In Spring Boot 1.3 and earlier, application classes are packaged in the root of a fat jar file. This means that they are on the class path of the system class loader. With a standard, parent first delegation model this would mean that application classes would be loaded by the system class loader rather than Spring Boot's class loader. This is problematic as it's only Spring Boot's class loader that can load the classes from the dependencies that are nested inside the fat jar. The result being that the application cannot load the classes of any of its dependencies.
Spring Boot 1.3 overcame this problem by using an unconventional delegation model for its class loader. It created a new class loader using the URLs from the system class loader but not using the system class loader as a parent – the system class loader's parent was used instead. This meant that Spring Boot's class loader would be used to load the application's classes in the root of the jar and the classes of the application's dependencies in the nested jars.
This approach had some drawbacks. The first was that it made Spring Boot's class loader rather complex. The second was that it broke a number of assumptions that Java agents make with regards to how their classes will be loaded. We worked around a couple of these but it became clear that we were fighting a losing battle.

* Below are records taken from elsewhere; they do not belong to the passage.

(** C19. With the stakes of its voters known and some voting power in every epoch, an update of
    a tally succeeds: a tally that is seen stays as it is, another adds exactly the votes of those who had
    not voted, and the event is confirmed if and only if they make a quorum; other
    tallies do not change.  The voting power matters: with a total of zero the product that gives the
    threshold may panic. *)
Theorem eth_vote_update_exact {RL : URatioLaws R} (s : Tallies) (u : EthMsgUpdate) voters powers epoch :
  (∀ e, 0 < get_total_voting_power e < 2 ^ 255) → (∀ x, 0 ≤ vote_power x) →
  (∀ l, NoDup l.*1 → zsum vote_power l < 2 ^ 256) →
  tallies_ok s → get_voting_powers voters = Ok powers → (∀ a h, upd_seen_by u !! a = Some h → (a, h) ∈ voters) →
  ∃ s' changed c, apply_update hash_of u powers epoch s = (s', Ok (changed, c)) ∧
    (∀ k, k ≠ hash_of (body u) → read s' k = read s k) ∧
    match seens s !! hash_of (body u) with
    | Some true => s' = s ∧ c = false
    | seen => ∃ t, read s' (hash_of (body u)) = Ok t ∧ tally_ok t ∧ (c = true ↔ quorum (map_to_list (seen_by t))) ∧
        seen_by t = (if seen then default ∅ (seen_bys s !! hash_of (body u)) else ∅) ∪ upd_seen_by u
    end.
Proof.
  intros Htotal Hpow Hfit Hs Hv Hin. pose proof (get_voting_powers_ok _ _ Hv) as Hp.
  assert (Htotal' : ∀ e, 0 ≤ get_total_voting_power e < 2 ^ 255) by (intros e; specialize (Htotal e); lia).
  assert (Hall : ∀ a h, upd_seen_by u !! a = Some h → is_Some (powers !! (a, h))).
  { intros a h Ha. eapply get_voting_powers_all; [done|]. by apply Hin. }
  unfold apply_update, mbind, stt_bind, get, lift, modify, mret, stt_ret, maybe_read_seen. set (k := hash_of (body u)).
  destruct (seens s !! k) as [[]|] eqn:Hk.
  - exists s, ∅, false. done.
  - destruct (Hs k false Hk) as (t & Hr & Ht & Hseen). destruct (new_votes_run _ _ Hall) as [l Hl]. rewrite Hl.
    destruct (calculate_run s k t _ _ _ Htotal Hpow Hfit Hp Hr Ht Hseen Hl) as [[t' ch] Hc]. rewrite Hc.
    destruct (calculate_ok Htotal' _ _ _ _ _ _ _ _ Hp Hr Ht Hseen Hl Hc) as (Ht' & Hby & ->).
    assert (Hold : default ∅ (seen_bys s !! k) = seen_by t) by (unfold read in Hr; res_inv Hr; by rewrite Hres0).
    destruct (decide _) as [He|Hne].
    + apply keys_changed_empty in He as ->. do 3 eexists. split; [done|]. split; [done|]. exists t. split; [done|]. split; [done|].
      split; [|by rewrite Hold]. rewrite <- (to_seen _ Ht), Hseen. done.
    + rewrite keys_changed_seen by done. do 3 eexists. split; [done|]. split; [intros k0 ?; by apply read_write_ne|].
      exists t'. split; [apply read_write|]. split; [done|]. split; [apply Ht'|by rewrite Hold].
  - destruct (calculate_new_run Htotal Hpow Hfit (upd_seen_by u) powers Hp Hall) as [t Hc]. rewrite Hc.
    destruct (calculate_new_ok Htotal' _ _ _ Hp Hc) as [Ht Hby]. do 3 eexists. split; [done|]. split; [intros k0 ?; by apply read_write_ne|].
    exists t. split; [apply read_write|]. split; [done|]. split; [apply Ht|]. by rewrite Hby, (left_id_L ∅ (∪)).
Qed.
End properties.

Spring Boot 1.4 rearranges a fat jar to place application classes in BOOT-INF/classes (it also moves nested jars to BOOT-INF/lib but that has no effect from a class loading perspective). Moving the application classes into BOOT-INF/classes means that they are no longer on the class path of the system class loader. This means that Spring Boot's class loader can be configured to load classes from BOOT-INF/classes and from within the jars in BOOT-INF/lib and use the system class loader as its parent. Java agents can be packaged in the root of the jar from where they'll be loaded by the system class loader as usual.
For further reading you may be interested in the message on the commit that introduced the change and the other issues to which it links.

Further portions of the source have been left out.